## WORK ITEM:
Every line below that mentions the word "handler" should be copied out.

[Excerpts from a dataset]
(** * Contact-management backend: a shallow embedding and its checked properties

    The file follows the layout of the Python package:
    [models] (src/database/models.py), [db] (src/database/db.py),
    [repository_contacts] (src/repository/contacts.py),
    [repositories_users] (src/repository/users.py),
    [services] (src/services/*.py), [routes_auth] (src/routes/auth.py) and
    [routes_contacts] (src/routes/contacts.py).  Coroutines are modelled as
    computations in a state-and-exception monad over the request's database
    session; a raised Python exception is the [Raise] result. *)

From Stdlib Require Import ZArith List String Ascii Bool Lia.
Import ListNotations.
Open Scope string_scope.
Open Scope Z_scope.

(** ** Python values shared by all modules *)

(** Keyword-argument values used when an exception object is built. *)
Inductive KwArg : Type :=
| KwInt (z : Z)
| KwStr (s : string).

(** The exceptions the modelled code can raise.  [HTTPException] is FastAPI's;
    the others are Python's or SQLAlchemy's own. *)
Inductive Exn : Type :=
| HTTPException (status_code : Z) (detail : string)
| AttributeError (msg : string)
| TypeError (msg : string)
| MultipleResultsFound
| ConnectionErrors (msg : string)
| Exception (msg : string).

Inductive Result (A : Type) : Type :=
| Ok (a : A)
| Raise (e : Exn).
Arguments Ok {A} a.
Arguments Raise {A} e.

Definition HTTP_200_OK : Z := 200.
Definition HTTP_201_CREATED : Z := 201.
Definition HTTP_400_BAD_REQUEST : Z := 400.
Definition HTTP_401_UNAUTHORIZED : Z := 401.
Definition HTTP_403_FORBIDDEN : Z := 403.
Definition HTTP_404_NOT_FOUND : Z := 404.
Definition HTTP_409_CONFLICT : Z := 409.
Definition HTTP_500_INTERNAL_SERVER_ERROR : Z := 500.

Fixpoint kwargs_get (name : string) (kwargs : list (string * KwArg)) : option KwArg :=
  match kwargs with
  | [] => None
  | (k, v) :: rest => if String.eqb k name then Some v else kwargs_get name rest
  end.

(** Building an [HTTPException] from keyword arguments: the signature is
    [__init__(self, status_code, detail=None, headers=None)].  A keyword that
    is not a parameter, or a missing [status_code], makes the call itself
    raise [TypeError]; the value returned here is the exception that the
    enclosing [raise] statement ends up raising. *)
Definition new_HTTPException (kwargs : list (string * KwArg)) : Exn :=
  if forallb (fun kv => existsb (String.eqb (fst kv)) ["status_code"; "detail"; "headers"]) kwargs
  then
    match kwargs_get "status_code" kwargs with
    | Some (KwInt sc) =>
        match kwargs_get "detail" kwargs with
        | Some (KwStr d) => HTTPException sc d
        | _ => HTTPException sc ""
        end
    | Some (KwStr _) => TypeError "status_code must be an integer"
    | None => TypeError "__init__() missing 1 required positional argument: 'status_code'"
    end
  else TypeError "__init__() got an unexpected keyword argument".

(** Status line of the response to a request whose handler ended with [r].
    A handler that returns is answered with the route's declared status.  A
    handler runs inside the scope of [get_db], and that scope catches
    whatever the handler raises, an [HTTPException] as well as any other
    exception, and raises nothing again (src/database/db.py, [session]): no
    exception reaches an exception handler and no response was produced, so
    the answer is the generic server error whatever was raised. *)
Definition response_status {A : Type} (success_status : Z) (r : Result A) : Z :=
  match r with
  | Ok _ => success_status
  | Raise (HTTPException _ _) => HTTP_500_INTERNAL_SERVER_ERROR
  | Raise _ => HTTP_500_INTERNAL_SERVER_ERROR
  end.

(** ** src/database/models.py *)

Module Role.
Inductive t : Type := admin | moderator | user.

Definition eqb (a b : t) : bool :=
  match a, b with
  | admin, admin | moderator, moderator | user, user => true
  | _, _ => false
  end.
End Role.

(** Modelled from the spec: src/database/models.py is missing; the attributes
    of [User] and [Contact] are those of section 3 (data model). *)
Record User : Type := mkUser {
  u_id : Z;
  u_username : string;
  u_email : string;
  u_password : string;
  u_avatar : option string;
  u_refresh_token : option string;
  u_confirmed : bool;
  u_role : Role.t
}.

Record Contact : Type := mkContact {
  c_id : Z;
  c_first_name : string;
  c_last_name : string;
  c_email : string;
  c_phone_number : string;
  c_birthday : string;
  c_data : option string;
  c_user_id : Z
}.

(** Request bodies (src/schemas): [ContactSchema] and [ContactUpdateSchema]
    carry the same fields, [UserSchema] the signup data. *)
Record ContactSchema : Type := mkContactSchema {
  b_first_name : string;
  b_last_name : string;
  b_email : string;
  b_phone_number : string;
  b_birthday : string;
  b_data : option string
}.

Record UserSchema : Type := mkUserSchema {
  s_username : string;
  s_email : string;
  s_password : string
}.

Record TokenSchema : Type := mkTokenSchema {
  access_token : string;
  refresh_token_field : string;
  token_type : string
}.

(** ** src/database/db.py: the session and its transactional scope *)

Module db.

(** The two tables, rows in storage order. *)
Record Store : Type := mkStore {
  users : list User;
  contacts : list Contact
}.

Inductive TxEvent : Type := Commit | Rollback | Close.

(** An [AsyncSession]: what the database holds durably ([committed]), what
    this session sees ([working]: committed rows plus its own pending
    changes), and the transaction-control calls made on it so far. *)
Record Session : Type := mkSession {
  committed : Store;
  working : Store;
  log : list TxEvent
}.
(** * rec_to_nwb: video timestamp extraction and per-date build orchestration

    A shallow embedding of

    - [rec_to_nwb/processing/nwb/components/video_files/fl_video_files_extractor.py]
      (class [FlVideoFilesExtractor]) and
    - [src/datamigration/raw_to_nwb_builder.py] (class [RawToNWBBuilder]),

    followed by the properties of the two classes.

    Python values are modelled by a small universe [pyval], exceptions by
    the type [exn], and effectful methods by a state-and-exception monad
    [M S A := S -> result A * S]: the state carries what a test double
    would record (reader calls, log lines, collaborator calls) and, for the
    orchestrator, the file system. *)

From Stdlib Require Import ZArith Ascii String List Floats.
From stdpp Require Import gmap strings list.
Import ListNotations.

Local Set Warnings "-register-all".

Local Open Scope Z_scope.
Local Open Scope string_scope.
Local Open Scope list_scope.

(** ** Exceptions and outcomes *)

Inductive exn :=
| TypeError
| KeyError
| IndexError
| OverflowError
| ZeroDivisionError
| FileNotFoundError
| NotADirectoryError
| UnboundLocalError
| OtherException (name : string).

(** [except FileNotFoundError]: the class has no subclass in the model. *)
Definition is_FileNotFoundError (e : exn) : bool :=
  match e with
  | FileNotFoundError => true
  | _ => false
  end.

Inductive result (A : Type) :=
| Ok (a : A)
| Raise (e : exn).
Arguments Ok {A} a.
Arguments Raise {A} e.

## YOUR RESPONSE:
(** Status line of the response to a request whose handler ended with [r].
    A handler that returns is answered with the route's declared status.  A
    handler runs inside the scope of [get_db], and that scope catches
    whatever the handler raises, an [HTTPException] as well as any other
    exception reaches an exception handler and no response was produced, so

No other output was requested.